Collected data
"""

(** X27.  The C tracker and the Python tracker agree where both return.
    With the constants that the C code has built in
    ([speed_of_light = 299792458], [m_e_eV = 0.510998910e+6]) and
    [m_e_GeV] not zero, for one particle with momentum deviation 0 and the
    grid [linspace(0, l, N)] of at least two samples: when the energy is
    not zero, the six arrays [x, px, y, py, z, pz] that [track_und_weave]
    returns are, sample by sample, rows [9 i .. 9 i + 5] of what
    [rk_track_in_field] returns for the field [fields] with
    [ky = sqrt(kz^2 - kx^2)] and [B0 = Kx m_e_eV kz / speed_of_light]; when
    the energy is 0, [rk_track_in_field] raises, while [track_und_weave]
    returns, its C code dividing doubles. *)
Theorem track_und_weave_agrees
    (m_e_GeV m_e_eV speed_of_light : R)
    (y0 : list num) (l : R) (N : nat) (kz kx Kx energy : R) :
  speed_of_light = 299792458 -> m_e_eV = 0.510998910e+6 -> m_e_GeV <> 0 ->
  (2 <= N)%nat -> length y0 = 6%nat -> nth 5 y0 Undef = Fin 0 ->
  let ky := nsqrt (nsub (nmul (Fin kz) (Fin kz)) (nmul (Fin kx) (Fin kx))) in
  let B0 := ndiv (nmul (nmul (Fin Kx) (Fin m_e_eV)) (Fin kz)) (Fin speed_of_light) in
  (energy <> 0 ->
   exists u x px y py z pz,
    rk_track_in_field m_e_GeV m_e_eV speed_of_light y0 l N energy
                      (fields (Fin kx) ky (Fin kz) B0) = Some u /\
    track_und_weave m_e_GeV m_e_eV speed_of_light y0 (linspace (Fin 0) (Fin l) N)
                    kz kx Kx energy = Some (x, px, y, py, z, pz) /\
    forall i, (i < N)%nat ->
      nth i x Undef = entry u (i * 9 + 0) 0 /\
      nth i px Undef = entry u (i * 9 + 1) 0 /\
      nth i y Undef = entry u (i * 9 + 2) 0 /\
      nth i py Undef = entry u (i * 9 + 3) 0 /\
      nth i z Undef = entry u (i * 9 + 4) 0 /\
      nth i pz Undef = entry u (i * 9 + 5) 0) /\
  (energy = 0 ->
   rk_track_in_field m_e_GeV m_e_eV speed_of_light y0 l N energy
                     (fields (Fin kx) ky (Fin kz) B0) = None /\
   exists r,
     track_und_weave m_e_GeV m_e_eV speed_of_light y0 (linspace (Fin 0) (Fin l) N)
                     kz kx Kx energy = Some r).
Proof.
  intros Hc Hm Hg HN Hy0 Hy5 ky B0.
  assert (Hc0 : speed_of_light <> 0) by (rewrite Hc; lra).
  assert (Hm0 : m_e_eV <> 0) by (rewrite Hm; lra).
  assert (Hz1 : nth_error (linspace (Fin 0) (Fin l) N) 1 =
                Some (nth 1 (linspace (Fin 0) (Fin l) N) Undef)).
  { apply nth_error_nth'. rewrite length_linspace. lia. }
  split.
  2:{ intros He. split; [apply rk_track_in_field_raises; tauto|].
      destruct y0 as [|a0 [|a1 [|a2 [|a3 [|a4 [|a5 [|? ?]]]]]]]; try discriminate Hy0.
      unfold track_und_weave. rewrite Hz1. cbn [nth_error nth].
      rewrite (pdiv_defined (Fin energy) (Fin m_e_GeV)) by (apply Fin_nonzero; assumption).
      cbn [raising].
      rewrite (pdiv_defined _ (Fin speed_of_light)) by (apply Fin_nonzero; assumption).
      cbn [raising]. eexists. reflexivity. }
  intros He.
  destruct (rk_track_lookup m_e_GeV m_e_eV speed_of_light y0 l N energy
              (fields (Fin kx) ky (Fin kz) B0) 1 Hg Hm0 He HN Hy0)
    as (u & Hu & _ & _ & Hent).
  destruct y0 as [|a0 [|a1 [|a2 [|a3 [|a4 [|a5 [|? ?]]]]]]]; try discriminate Hy0.
  cbn [nth] in Hy5. subst a5.
  unfold track_und_weave. rewrite Hz1. cbn [nth_error nth].
  rewrite (pdiv_defined (Fin energy) (Fin m_e_GeV)) by (apply Fin_nonzero; assumption).
  cbn [raising].
  rewrite (pdiv_defined _ (Fin speed_of_light)) by (apply Fin_nonzero; assumption).
  cbn [raising].
  cbv zeta. rewrite length_linspace.
  do 7 eexists. split; [exact Hu|]. split; [reflexivity|].
  intros i Hi.
  rewrite !nth_weave_slice by (assumption || lia).
  rewrite !Hent by lia.
  assert (Hstate :
    Nat.iter i
      (weave_step
         (nsub (nth 1 (linspace (Fin 0) (Fin l) N) Undef)
               (nth 0 (linspace (Fin 0) (Fin l) N) Undef))
         (nmul (nsub (nth 1 (linspace (Fin 0) (Fin l) N) Undef)
                     (nth 0 (linspace (Fin 0) (Fin l) N) Undef))
               (ndiv (nmul (Fin 1) (Fin 299792458))
                     (nmul (nmul (Fin 0.510998910e+6) (Fin 1))
                           (nmul (ndiv (Fin energy) (Fin m_e_GeV))
                                 (nadd (Fin 1) (Fin 0))))))
         (nsub (Fin 1)
               (ndiv (Fin 0.5)
                     (nmul (nmul (ndiv (Fin energy) (Fin m_e_GeV))
                                 (nadd (Fin 1) (Fin 0)))
                           (nmul (ndiv (Fin energy) (Fin m_e_GeV))
                                 (nadd (Fin 1) (Fin 0))))))
         (Fin kx) (nsqrt (nsub (nmul (Fin kz) (Fin kz)) (nmul (Fin kx) (Fin kx))))
         (Fin kz)
         (ndiv (nmul (nmul (Fin Kx) (Fin m_e_eV)) (Fin kz)) (Fin speed_of_light)))
      (RkState a0 a1 a2 a3 (Fin 0)
         (nsub (nsub (Fin 1)
                  (ndiv (Fin 0.5)
                     (nmul (nmul (ndiv (Fin energy) (Fin m_e_GeV))
                                 (nadd (Fin 1) (Fin 0)))
                           (nmul (ndiv (Fin energy) (Fin m_e_GeV))
                                 (nadd (Fin 1) (Fin 0))))))
               (ndiv (nadd (nmul a1 a1) (nmul a3 a3)) (Fin 2)))) =
    rk_state m_e_GeV m_e_eV speed_of_light [a0; a1; a2; a3; a4; Fin 0] l N energy
             (fields (Fin kx) ky (Fin kz) B0) 0 i).
  { unfold rk_state, rk_dzk, rk_dGamma2, rk_dz, rk_initial.
    cbn [nth Nat.mul Nat.add]. rewrite !gamma_on_momentum.
    rewrite (linspace_nth l N 0) by lia.
    replace (INR 0 * ((l - 0) / INR (N - 1)) + 0) with 0 by (cbn [INR]; ring).
    rewrite <- Hc, <- Hm. fold ky B0.
    induction i as [|i IH]; [reflexivity|].
    cbn [Nat.iter nat_rect]. rewrite weave_step_rk_step.
    f_equal. apply IH. lia. }
  rewrite Hstate.
  destruct (nth_rk_block (fields (Fin kx) ky (Fin kz) B0)
              (rk_state m_e_GeV m_e_eV speed_of_light [a0; a1; a2; a3; a4; Fin 0]
                        l N energy (fields (Fin kx) ky (Fin kz) B0) 0 i))
    as (H0 & H1 & H2 & H3 & H4 & H5 & _).
  rewrite H0, H1, H2, H3, H4, H5. cbn [weave_block nth].
  repeat split; reflexivity.
Qed.

Lemma track_und_weave_agrees_witness :
  let ky := nsqrt (nsub (nmul (Fin 2) (Fin 2)) (nmul (Fin 1) (Fin 1))) in
  let B0 := ndiv (nmul (nmul (Fin 3) (Fin 0.510998910e+6)) (Fin 2)) (Fin 299792458) in
  exists u x px y py z pz,
    rk_track_in_field 0.000511 0.510998910e+6 299792458 [Fin 1; Fin 2; Fin 3; Fin 4; Fin 5; Fin 0] 1 3 1
                      (fields (Fin 1) ky (Fin 2) B0) = Some u /\
    track_und_weave 0.000511 0.510998910e+6 299792458 [Fin 1; Fin 2; Fin 3; Fin 4; Fin 5; Fin 0]
                    (linspace (Fin 0) (Fin 1) 3) 2 1 3 1 = Some (x, px, y, py, z, pz) /\
    forall i, (i < 3)%nat ->
      nth i x Undef = entry u (i * 9 + 0) 0 /\
      nth i px Undef = entry u (i * 9 + 1) 0 /\
      nth i y Undef = entry u (i * 9 + 2) 0 /\
      nth i py Undef = entry u (i * 9 + 3) 0 /\
      nth i z Undef = entry u (i * 9 + 4) 0 /\
      nth i pz Undef = entry u (i * 9 + 5) 0.
Proof.
  apply (track_und_weave_agrees 0.000511 0.510998910e+6 299792458 [Fin 1; Fin 2; Fin 3; Fin 4; Fin 5; Fin 0] 1 3 2 1 3 1);
    [reflexivity | reflexivity | lra | lia | reflexivity | reflexivity | lra].
Defined.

"""

Your answer should consist only of the lines above between the line holding "the energy is 0, [rk_track_in_field]" and the line holding "(fields (Fin kx) ky (Fin kz) B0) = None", inclusive, each transcribed exactly.

### Answer section
    the energy is 0, [rk_track_in_field] raises, while [track_und_weave]
    returns, its C code dividing doubles. *)
Theorem track_und_weave_agrees
    (m_e_GeV m_e_eV speed_of_light : R)
    (y0 : list num) (l : R) (N : nat) (kz kx Kx energy : R) :
  speed_of_light = 299792458 -> m_e_eV = 0.510998910e+6 -> m_e_GeV <> 0 ->
  (2 <= N)%nat -> length y0 = 6%nat -> nth 5 y0 Undef = Fin 0 ->
  let ky := nsqrt (nsub (nmul (Fin kz) (Fin kz)) (nmul (Fin kx) (Fin kx))) in
  let B0 := ndiv (nmul (nmul (Fin Kx) (Fin m_e_eV)) (Fin kz)) (Fin speed_of_light) in
  (energy <> 0 ->
   exists u x px y py z pz,
    rk_track_in_field m_e_GeV m_e_eV speed_of_light y0 l N energy
                      (fields (Fin kx) ky (Fin kz) B0) = Some u /\
    track_und_weave m_e_GeV m_e_eV speed_of_light y0 (linspace (Fin 0) (Fin l) N)
                    kz kx Kx energy = Some (x, px, y, py, z, pz) /\
    forall i, (i < N)%nat ->
      nth i x Undef = entry u (i * 9 + 0) 0 /\
      nth i px Undef = entry u (i * 9 + 1) 0 /\
      nth i y Undef = entry u (i * 9 + 2) 0 /\
      nth i py Undef = entry u (i * 9 + 3) 0 /\
      nth i z Undef = entry u (i * 9 + 4) 0 /\
      nth i pz Undef = entry u (i * 9 + 5) 0) /\
  (energy = 0 ->
   rk_track_in_field m_e_GeV m_e_eV speed_of_light y0 l N energy
                     (fields (Fin kx) ky (Fin kz) B0) = None /\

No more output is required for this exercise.